- China’s yuan (also called the renminbi) is headed for it’s biggest monthly drop on record.
- A lower-valued currency makes Chinese goods cheaper to export. It’s a battleground issue in the trade spat between the US and China.
- Economists are now warning that the currency may go down even more, and the risk of contagion to emerging markets is rising.
- Argentina, Brazil, and Turkey’s currencies could all be at risk.
- View Markets Insider’s homepage for more stories.
China’s currency, the yuan, is set for its biggest monthly fall on record – down almost 4% in August, according to Bloomberg. Economists worry the currency still has further to go yet, and that there is a risk of a spillover effect in other countries.
The yuan’s falling value – which makes China’s goods cheaper to export to other countries – has become a battleground issue in the trade spat between the US and China.
China has allowed the currency to fall as a way to blunt the blows to the economy from Donald Trump’s tariffs.
Economists at the Institute of International Finance say that the falling yuan “has further to go” because of trade war pressures. And the risk of “contagion” in emerging markets is rising.
“For the rest of emerging market, renminbi weakening carries contagion risk and adds to an already unsettled environment, with evidence of mounting spillovers from the sharp depreciation in Argentina’s Peso,” Robin Brooks, Managing Director & Chief Economist and his team at the IIF, said in a note.
China’s tactic of allowing the yuan to fall is working – the country has carved out a bigger chunk of global exports, at almost 12%, despite the trade war, according to Capital Economics.
According to the IIF, in 2015, when the yuan also fell, the Russian ruble and the Colombian peso weakened heavily as well.

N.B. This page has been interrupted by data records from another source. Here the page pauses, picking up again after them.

(** [T(1) | T(2) | ...], [n] blocks of it. *)
Fixpoint expand_blocks (n : nat) (prk info prev : list Z) (i : Z) : list Z :=
  match n with
  | O => []
  | S n' =>
      let t := hmac prk (prev ++ info ++ [i]) in
      t ++ expand_blocks n' prk info t (i + 1)
  end.

Definition expand (prk info : list Z) (len : nat) : list Z :=
  firstn len (expand_blocks ((len + 31) / 32) prk info [] 1).

(** HKDF-SHA-256 as [crypto.subtle.deriveKey] runs it: [len] bytes of output
    keying material. *)
Definition hkdf_sha256 (salt ikm info : list Z) (len : nat) : list Z :=
  expand (extract salt ikm) info len.

End Hkdf.

(** ** AES-256 (FIPS 197) and GCM (NIST SP 800-38D) *)

Module AesGcm.
Import Sha256.

(** *** The block cipher *)

Definition sbox : list Z :=
  [0x63; 0x7c; 0x77; 0x7b; 0xf2; 0x6b; 0x6f; 0xc5; 0x30; 0x01; 0x67; 0x2b;
   0xfe; 0xd7; 0xab; 0x76; 0xca; 0x82; 0xc9; 0x7d; 0xfa; 0x59; 0x47; 0xf0;
   0xad; 0xd4; 0xa2; 0xaf; 0x9c; 0xa4; 0x72; 0xc0; 0xb7; 0xfd; 0x93; 0x26;
   0x36; 0x3f; 0xf7; 0xcc; 0x34; 0xa5; 0xe5; 0xf1; 0x71; 0xd8; 0x31; 0x15;
   0x04; 0xc7; 0x23; 0xc3; 0x18; 0x96; 0x05; 0x9a; 0x07; 0x12; 0x80; 0xe2;
   0xeb; 0x27; 0xb2; 0x75; 0x09; 0x83; 0x2c; 0x1a; 0x1b; 0x6e; 0x5a; 0xa0;
   0x52; 0x3b; 0xd6; 0xb3; 0x29; 0xe3; 0x2f; 0x84; 0x53; 0xd1; 0x00; 0xed;
   0x20; 0xfc; 0xb1; 0x5b; 0x6a; 0xcb; 0xbe; 0x39; 0x4a; 0x4c; 0x58; 0xcf;
   0xd0; 0xef; 0xaa; 0xfb; 0x43; 0x4d; 0x33; 0x85; 0x45; 0xf9; 0x02; 0x7f;
   0x50; 0x3c; 0x9f; 0xa8; 0x51; 0xa3; 0x40; 0x8f; 0x92; 0x9d; 0x38; 0xf5;
   0xbc; 0xb6; 0xda; 0x21; 0x10; 0xff; 0xf3; 0xd2; 0xcd; 0x0c; 0x13; 0xec;
   0x5f; 0x97; 0x44; 0x17; 0xc4; 0xa7; 0x7e; 0x3d; 0x64; 0x5d; 0x19; 0x73;
   0x60; 0x81; 0x4f; 0xdc; 0x22; 0x2a; 0x90; 0x88; 0x46; 0xee; 0xb8; 0x14;
   0xde; 0x5e; 0x0b; 0xdb; 0xe0; 0x32; 0x3a; 0x0a; 0x49; 0x06; 0x24; 0x5c;
   0xc2; 0xd3; 0xac; 0x62; 0x91; 0x95; 0xe4; 0x79; 0xe7; 0xc8; 0x37; 0x6d;
   0x8d; 0xd5; 0x4e; 0xa9; 0x6c; 0x56; 0xf4; 0xea; 0x65; 0x7a; 0xae; 0x08;
   0xba; 0x78; 0x25; 0x2e; 0x1c; 0xa6; 0xb4; 0xc6; 0xe8; 0xdd; 0x74; 0x1f;
   0x4b; 0xbd; 0x8b; 0x8a; 0x70; 0x3e; 0xb5; 0x66; 0x48; 0x03; 0xf6; 0x0e;
   0x61; 0x35; 0x57; 0xb9; 0x86; 0xc1; 0x1d; 0x9e; 0xe1; 0xf8; 0x98; 0x11;
   0x69; 0xd9; 0x8e; 0x94; 0x9b; 0x1e; 0x87; 0xe9; 0xce; 0x55; 0x28; 0xdf;
   0x8c; 0xa1; 0x89; 0x0d; 0xbf; 0xe6; 0x42; 0x68; 0x41; 0x99; 0x2d; 0x0f;
   0xb0; 0x54; 0xbb; 0x16].
Lemma filtered_df_In_iff (d : list SchoolRecord) (province district : string)
      (s : SchoolRecord) :
  In s (filtered_df d province district) <->
  In s d /\
  (province = "All"%string \/ Province (row s) = province) /\
  (district = "All"%string \/ District (row s) = district).
Proof.
  unfold filtered_df. rewrite region_stage_mask, filter_In.
  unfold region_mask. rewrite andb_true_iff, !orb_true_iff, !String.eqb_eq.
  tauto.
Qed.

(** X4.  A record is in the filtered frame exactly when it is in [df], the
    province selector is "All" or its province, and the district selector is
    "All" or its district. *)
Theorem filtered_df_spec (d : list SchoolRecord) (province district : string)
        (s : SchoolRecord) :
  In s (filtered_df d province district) <->
  In s d /\
  (province = "All"%string \/ Province (row s) = province) /\
  (district = "All"%string \/ District (row s) = district).
Proof.
  split; intros H.
  - apply filtered_df_In_iff in H. exact H.
  - apply filtered_df_In_iff. exact H.
Qed.

(** X5.  Whatever is selected, every record shown has an enrolment of at least
    1, so the enrolment KPI is at least the number of records shown, and the
    shortage KPI is not negative. *)
Theorem kpi_lower_bounds (csv : list Row) (d : list SchoolRecord)
        (province district : string) :
  df csv = Ok d ->
  Z.of_nat (List.length (filtered_df d province district))
    <= kpi1 (filtered_df d province district) /\
  0 <= kpi3 (filtered_df d province district).
Proof.
  intros Hd. split.
  - unfold kpi1. apply sum_present_ge_length. apply Forall_forall.
    intros s Hs. apply (df_enrolment_positive csv d s Hd).
    apply filtered_df_In in Hs. exact Hs.
  - unfold kpi3. apply sum_at_least_0. apply Forall_forall.
    intros x Hx. apply in_map_iff in Hx. destruct Hx as [s [<- Hs]].
    apply filtered_df_In in Hs.
    destruct (derived_present csv d s Hd Hs) as [e [t [sh [_ [_ [-> Hsh]]]]]].
    exact Hsh.
Qed.
Section SampleProgram.
Variable clk : nat → Z.
Variables a1 a2 a3 a4 : address.
Hypothesis distinct : NoDup [a1; a2; a3; a4].

Local Abbreviation P := (Sample.platform clk).
Local Abbreviation layout := (Sample.layout clk a1 a2 a3 a4).
Local Abbreviation consistent := (Sample.consistent clk a1 a2 a3 a4).
Local Abbreviation observed := (Sample.observed a1 a2 a3 a4).
Local Abbreviation bound := (Sample.bound clk a1 a2 a3 a4).
Local Abbreviation full := (Sample.full a1 a2 a3 a4).
Local Abbreviation reduced := (Sample.reduced a1 a2 a3 a4).

Lemma sample_addresses_differ :
a1 ≠ a2 ∧ a1 ≠ a3 ∧ a1 ≠ a4 ∧ a2 ≠ a3 ∧ a2 ≠ a4 ∧ a3 ≠ a4.
Proof.
pose proof distinct as Hd.
rewrite !NoDup_cons, !not_elem_of_cons in Hd. tauto.
Qed.

(** Running the callable of [a] on the state observed after [l] gives the
state observed after [l ++ [a]], and does not throw. *)
Lemma bound_run (a : address) (l : list address) :
(bound a (observed l)).1 = None
∧ (bound a (observed l)).2 = observed (l ++ [a]).
Proof.
unfold Sample.bound, Sample.observed, Sample.print_and_flag, Sample.print.
destruct (decide (a = a4)) as [-> | Hne]; simpl; (split; [done|]);
  rewrite map_app; simpl; f_equal.
- symmetry. apply bool_decide_eq_true_2.
  apply elem_of_app. right. by apply list_elem_of_singleton.
- apply bool_decide_ext. rewrite elem_of_app, list_elem_of_singleton.
  split; [by left | intros [Hin | Heq]; [done | congruence]].
Qed.

Lemma all_live_same_objects (es : list entry) (s s' : @Machine P) :
same_objects s s' → all_live es s → all_live es s'.
Proof.
intros Hsame Hlive. unfold all_live in *.
eapply Forall_impl; [exact Hlive |].
intros e (a & He & Ha). exists a. split; [done|]. by apply Hsame.
Qed.

Lemma step_sample (s : @Machine P) (b : address) :
is_Some (heap s !! b) → layout s → consistent s →
(Task_Update b s).1 = Normal tt
∧ layout (Task_Update b s).2
∧ consistent (Task_Update b s).2
∧ ∃ l, fired (Task_Update b s).2 = fired s ++ l.
Proof.
intros [t Ht] Hlay Hcon.
pose proof (Hlay b t Ht) as Hb.
unfold Sample.consistent in Hcon.
destruct (bound_run b (fired s)) as [Hnone Hnext].
rewrite <- Hcon, <- Hb in Hnone, Hnext.
destruct (Task_Update_returning s b t Ht Hnone) as [Hret Hcases].
split; [done|]. split.
- intros a t' Ha.
  pose proof (Task_Update_callables s b a) as Hc. rewrite Ha in Hc. simpl in Hc.
  destruct (heap s !! a) as [t0|] eqn:H0; [|done].
  injection Hc as Hc. rewrite Hc. by apply Hlay.
- destruct Hcases as [[Hf Hu] | [Hf Hu]]; unfold Sample.consistent.
  + split; [by rewrite Hf, Hu | exists []; by rewrite app_nil_r].
  + split; [by rewrite Hf, Hu | by exists [b]].
Qed.
(** * pufferlib.policy_pool: the policy store, the pool orchestrator and
      its batch partition, score ledger and rank update.

    A shallow embedding of [src/pufferlib/policy_pool.py].  Python integers
    are [Z]; a Python exception is a value of [exn]; code that mutates the
    database, the file system or model objects is written in a state and
    exception monad in which the state reached before a [raise] is kept. *)

From stdpp Require Import gmap strings list fin_maps.

Local Open Scope Z_scope.

(** ** Python primitives *)

(** The exceptions the modelled code can raise.  [ReferenceError] stands for
    the use of an object reference that is outside the modelled heap, which
    no Python program can hold. *)
Inductive exn : Type :=
  | AssertionError
  | ZeroDivisionError
  | IndexError
  | KeyError
  | ValueError
  | AttributeError
  | FileNotFoundError
  | IntegrityError
  | ReferenceError.

Global Instance exn_eq_dec : EqDecision exn.
Proof. solve_decision. Defined.

(** Fallible pure code: [inl e] is [raise e]. *)
Definition res (A : Type) : Type := exn + A.

Definition res_bind {A B} (m : res A) (k : A → res B) : res B :=
  match m with
  | inl e => inl e
  | inr a => k a
  end.

Notation "x ←! m ; k" := (res_bind m (λ x, k))
  (at level 20, m at level 100, k at level 200, right associativity,
   format "x  ←!  m ;  '/' k").

(** A [for] loop with a fallible body that threads an accumulator. *)
Fixpoint res_fold {A B} (f : B → A → res B) (acc : B) (l : list A) : res B :=
  match l with
  | [] => inr acc
  | x :: l => acc' ←! f acc x; res_fold f acc' l
  end.

(** [a % b]: floored remainder, the sign follows the divisor, as [Z.modulo]. *)
Definition py_mod (a b : Z) : res Z :=
  if decide (b = 0) then inl ZeroDivisionError else inr (a `mod` b).

(** [range(n)]: empty when [n <= 0]. *)
Definition py_range (n : Z) : list Z := seqZ 0 n.

(** [sum(l)]: left to right from [0]. *)
Definition py_sum (l : list Z) : Z := foldl Z.add 0 l.

(** [l[i]] on a list: a negative index counts from the end, anything outside
    [-len, len) raises [IndexError]. *)
Definition py_index {A} (l : list A) (i : Z) : res A :=
  let n := Z.of_nat (length l) in
  let j := if decide (i < 0) then i + n else i in
  if decide (0 ≤ j) then
    match l !! Z.to_nat j with
    | Some x => inr x
    | None => inl IndexError
    end
  else inl IndexError.

(** ** The sample partition table ([PolicyPool.__init__], lines 112-122) *)

(** [[i for i, weight in enumerate(sample_weights) for _ in range(weight)]].
    The slot index [i] comes from [enumerate], hence a natural number. *)
Definition pattern (sample_weights : list Z) : list nat :=
  mjoin (imap (λ i weight, (λ _, i) <$> py_range weight) sample_weights).
(** * plotman.monitor: the live dashboard of plotman

    A shallow embedding of [src/plotman/monitor.py]: the two row types
    ([JobRow], [TmpRow]), the view-model builders ([build_jobs_data],
    [build_tmp_data]), the tables, and the two refresh loops
    ([with_rich], [with_prompt_toolkit]).

    Collaborators that live in other modules of plotman
    ([plotman.reporting], [plotman.plot_util], [plotman.manager],
    [plotman.job]) are the fields of the class [Collaborators]: the
    theorems hold for every instance of it.  What the loops meet outside
    (running jobs, keys, exceptions, cancellation) is a [World]. *)

From Stdlib Require Import String Ascii DecimalString ZArith Bool Lia.
From Stdlib Require Import List Sorted Permutation OrderedTypeEx.
From Stdlib Require DecimalZ DecimalPos Finite.
Import ListNotations.

Open Scope string_scope.
Open Scope list_scope.
Open Scope Z_scope.

(** ** Python values

    The attributes handed to an [attr] class are dynamically typed; the
    [str] converter of [row_ib] is what turns them into strings. *)

Inductive value : Type :=
| VStr (s : string)
| VInt (z : Z)
| VBool (b : bool)
| VNone.

(** [str(x)] of the builtin types used in this module. *)
Definition str (v : value) : string :=
  match v with
  | VStr s => s
  | VInt z => NilZero.string_of_int (Z.to_int z)
  | VBool true => "True"
  | VBool false => "False"
  | VNone => "None"
  end.

Definition is_str (v : value) : bool :=
  match v with VStr _ => true | _ => false end.

(** ** [sorted(iterable, key=...)]

    Python's [sorted] is a stable sort that compares keys with [<] only.
    It is modelled by the stable insertion sort: the first element of the
    input goes into the sorted rest after the elements whose key is
    smaller and before the first one whose key is not.  (Any stable sort
    returns the same list: [stable_sort_unique] below.) *)

Section PySorted.
Context {A K : Type}.
Variable ltb : K -> K -> bool.
Variable key : A -> K.

Fixpoint insert (x : A) (l : list A) : list A :=
  match l with
  | [] => [x]
  | y :: l' => if ltb (key y) (key x) then y :: insert x l' else x :: l
  end.

Definition sorted (l : list A) : list A := fold_right insert [] l.

(** [a] may stand before [b] in a sorted list: [not (b < a)]. *)
Definition key_le (a b : A) : Prop := ltb (key b) (key a) = false.

End PySorted.

(** [enumerate(l)], counting from [start]. *)
Fixpoint enumerate_from {A} (start : Z) (l : list A) : list (Z * A) :=
  match l with
  | [] => []
  | x :: l' => (start, x) :: enumerate_from (start + 1) l'
  end.

Definition enumerate {A} (l : list A) : list (Z * A) := enumerate_from 0 l.

(** ** Configuration (the part of [cfg] the dashboard reads) *)

Module Directories.
Record t : Type := mk { tmp : list string; dst : list string; log : string }.
End Directories.

(** ** [row_ib] and the two row classes *)

Record attrib : Type := { converter : value -> value; metadata_name : string }.

(** [attr.ib(converter=str, metadata={'name': name})] *)
Definition row_ib (name : string) : attrib :=
  {| converter := fun v => VStr (str v); metadata_name := name |}.

Record JobRow : Type := mkJobRow {
  plot_id : value; k : value; tmp_path : value; dst : value; wall : value;
  phase : value; tmp_usage : value; pid : value; stat : value; mem : value;
  user : value; sys : value; io : value }.

(** [attr.fields(JobRow)], in declaration order. *)
Definition JobRow_fields : list attrib :=
  [ row_ib "plot id"; row_ib "k"; row_ib "tmp"; row_ib "dst"; row_ib "wall";
    row_ib "phase"; row_ib "tmp"; row_ib "pid"; row_ib "stat"; row_ib "mem";
    row_ib "user"; row_ib "sys"; row_ib "io" ].

(** The [__init__] that [attr.frozen] generates: every argument goes
    through the converter of its attribute. *)
Definition JobRow_cls
    (plot_id k tmp_path dst wall phase tmp_usage pid stat mem user sys io : value)
    : JobRow :=
  {| plot_id := converter (row_ib "plot id") plot_id;
     k := converter (row_ib "k") k;
     tmp_path := converter (row_ib "tmp") tmp_path;
     dst := converter (row_ib "dst") dst;
     wall := converter (row_ib "wall") wall;
     phase := converter (row_ib "phase") phase;
     tmp_usage := converter (row_ib "tmp") tmp_usage;
     pid := converter (row_ib "pid") pid;
     stat := converter (row_ib "stat") stat;
     mem := converter (row_ib "mem") mem;
     user := converter (row_ib "user") user;
     sys := converter (row_ib "sys") sys;
     io := converter (row_ib "io") io |}.

(** [attr.astuple(row)] *)
Definition JobRow_astuple (r : JobRow) : list value :=
  [ plot_id r; k r; tmp_path r; dst r; wall r; phase r; tmp_usage r; pid r;
    stat r; mem r; user r; sys r; io r ].

Record TmpRow : Type := mkTmpRow { path : value; ready : value; phases : value }.

Definition TmpRow_fields : list attrib :=
  [ row_ib "tmp"; row_ib "ready"; row_ib "phases" ].

Definition TmpRow_cls (path ready phases : value) : TmpRow :=
  {| path := converter (row_ib "tmp") path;
     ready := converter (row_ib "ready") ready;
     phases := converter (row_ib "phases") phases |}.

Definition TmpRow_astuple (r : TmpRow) : list value :=
  [ path r; ready r; phases r ].

(** ** [rich.table.Table], as far as the builders fill it *)

Record Table : Type := { columns : list string; table_rows : list (list value) }.

Definition add_column (name : string) (t : Table) : Table :=
  {| columns := columns t ++ [name]; table_rows := table_rows t |}.

Definition add_row (cells : list value) (t : Table) : Table :=
  {| columns := columns t; table_rows := table_rows t ++ [cells] |}.

Definition empty_table : Table := {| columns := []; table_rows := [] |}.

(** [build_jobs_table] *)
Definition build_jobs_table (jobs_data : list JobRow) : Table :=
  let table := add_column "#" empty_table in
  let table :=
    fold_left (fun t field => add_column (metadata_name field) t)
              JobRow_fields table in
  fold_left (fun t ir => add_row (VStr (str (VInt (fst ir))) :: JobRow_astuple (snd ir)) t)
            (enumerate jobs_data) table.

(** [build_tmp_table] *)
Definition build_tmp_table (tmp_data : list TmpRow) : Table :=
  let table :=
    fold_left (fun t field => add_column (metadata_name field) t)
              TmpRow_fields empty_table in
  fold_left (fun t row => add_row (TmpRow_astuple row) t) tmp_data table.
(* ------------------------------------------------------------------ *)
(** *** App.tsx: state updates *)

(** [updateCurrentProject({ storyPages: pages })]: the project state is
    replaced and the observer sees the new panel list. *)
Definition updateCurrentProject (pages : list StoryPage) (s : Machine) : Machine :=
  emit (Publish pages)
    {| currentKeyIndex := currentKeyIndex s; world := world s;
       generationCancelledRef := generationCancelledRef s;
       storyPages := pages; trace := trace s |}.

Definition handleCancelGeneration (s : Machine) : Machine :=
  setCancelled true s.

(** [await m] in a handler: while the handler is suspended the user may
    press Cancel ([click]), which runs [handleCancelGeneration]. *)
Definition awaiting {A} (click : bool) (m : M A) : M A := λ s,
  let '(r, s') := m s in
  (r, if click then handleCancelGeneration s' else s').

(** [(e instanceof GeminiApiError) ? e.userFriendlyMessage : fallback]. *)
Definition friendlyOr (fallback : string) (error : JsError) : string :=
  match error with
  | GeminiApiError _ userFriendlyMessage => userFriendlyMessage
  | _ => fallback
  end.

(* ------------------------------------------------------------------ *)
(** *** App.tsx: [handleGenerateStory] *)

(** The panel as the script stage hands it to the image stage. *)
Definition initialPage (p : StoryPage) : StoryPage :=
  withGenerationFailed (Some false)
    (withLettering None (withIsGenerating (Some true) p)).

(** What a cancelled run writes on every panel it did not reach. *)
Definition cancelledPage (p : StoryPage) : StoryPage :=
  withFailureReason (Some "Generation was cancelled.")
    (withGenerationFailed (Some true) (withIsGenerating (Some false) p)).

(** What a successful image call writes on its panel. *)
Definition imageReady (panelImage : string) (p : StoryPage) : StoryPage :=
  withIsLettering (Some true)
    (withIsGenerating (Some false) (withImage (Some panelImage) p)).

(** What the [catch] of the image stage writes on its panel. *)
Definition panelFailed (reason : string) (p : StoryPage) : StoryPage :=
  withImage None
    (withFailureReason (Some reason)
       (withGenerationFailed (Some true)
          (withIsLettering (Some false) (withIsGenerating (Some false) p)))).

(** The arguments of the image call for panel [i]: its own description,
    sound effect and layout, and the image of the panel before it. *)
Definition panelRequestAt (i : nat) (pages : list StoryPage) (p : StoryPage)
  : PanelRequest :=
  {| reqDescription := description p;
     reqSfx := sfx p;
     reqLayout := layout p;
     reqPreviousPanelImage :=
       if 0 <? i then pages !! (i - 1) ≫= image else None |}.

(** Reading a field of [pagesWithImages[i]] when there is no such panel. *)
Definition undefinedPanel : JsError :=
  ErrorObj "TypeError" "Cannot read properties of undefined".

(** The [catch (panelError)] clause of the loop body. *)
Definition imageIterationCatch (i : nat) (pages : list StoryPage)
    (panelError : JsError) (s : Machine) : list StoryPage * Machine :=
  let reason := friendlyOr "An unknown error occurred." panelError in
  let pages' := mapAt i (panelFailed reason) pages in
  (pages', updateCurrentProject pages' s).

(** One pass through the body of the image loop, past the cancellation
    check: the [try] around [generatePanelImage] and its [catch]. *)
Definition imageIteration (click : bool) (i : nat) (pages : list StoryPage)
    (s : Machine) : list StoryPage * Machine :=
  match pages !! i with
  | None => imageIterationCatch i pages undefinedPanel s
  | Some p =>
      match awaiting click (generatePanelImage (panelRequestAt i pages p)) s with
      | (Ok panelImage, s') =>
          let pages' := mapAt i (imageReady panelImage) pages in
          (pages', updateCurrentProject pages' s')
      | (Throw panelError, s') => imageIterationCatch i pages panelError s'
      end
  end.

The economist said it’s a “good template we think for the current situation.”
The IIF economists said that depreciation pressure from external forces like the trade war and policy from the Chinese government to slow the depreciation “carries the risk of mounting capital outflows for China and potential contagion effects for the rest of emerging market.”
Brooks and his team suggest that Argentina, Brazil, and Turkey could be affected in the same way as Colombia and Russia in 2015.
“With Argentina’s rapid peso depreciation already spilling over to Brazil and Turkey, the contagion risk to emerging markets from further RMB weakening is material,” said Brooks.
Argentina is already struggling with heavy debt and an ever-weakening currency.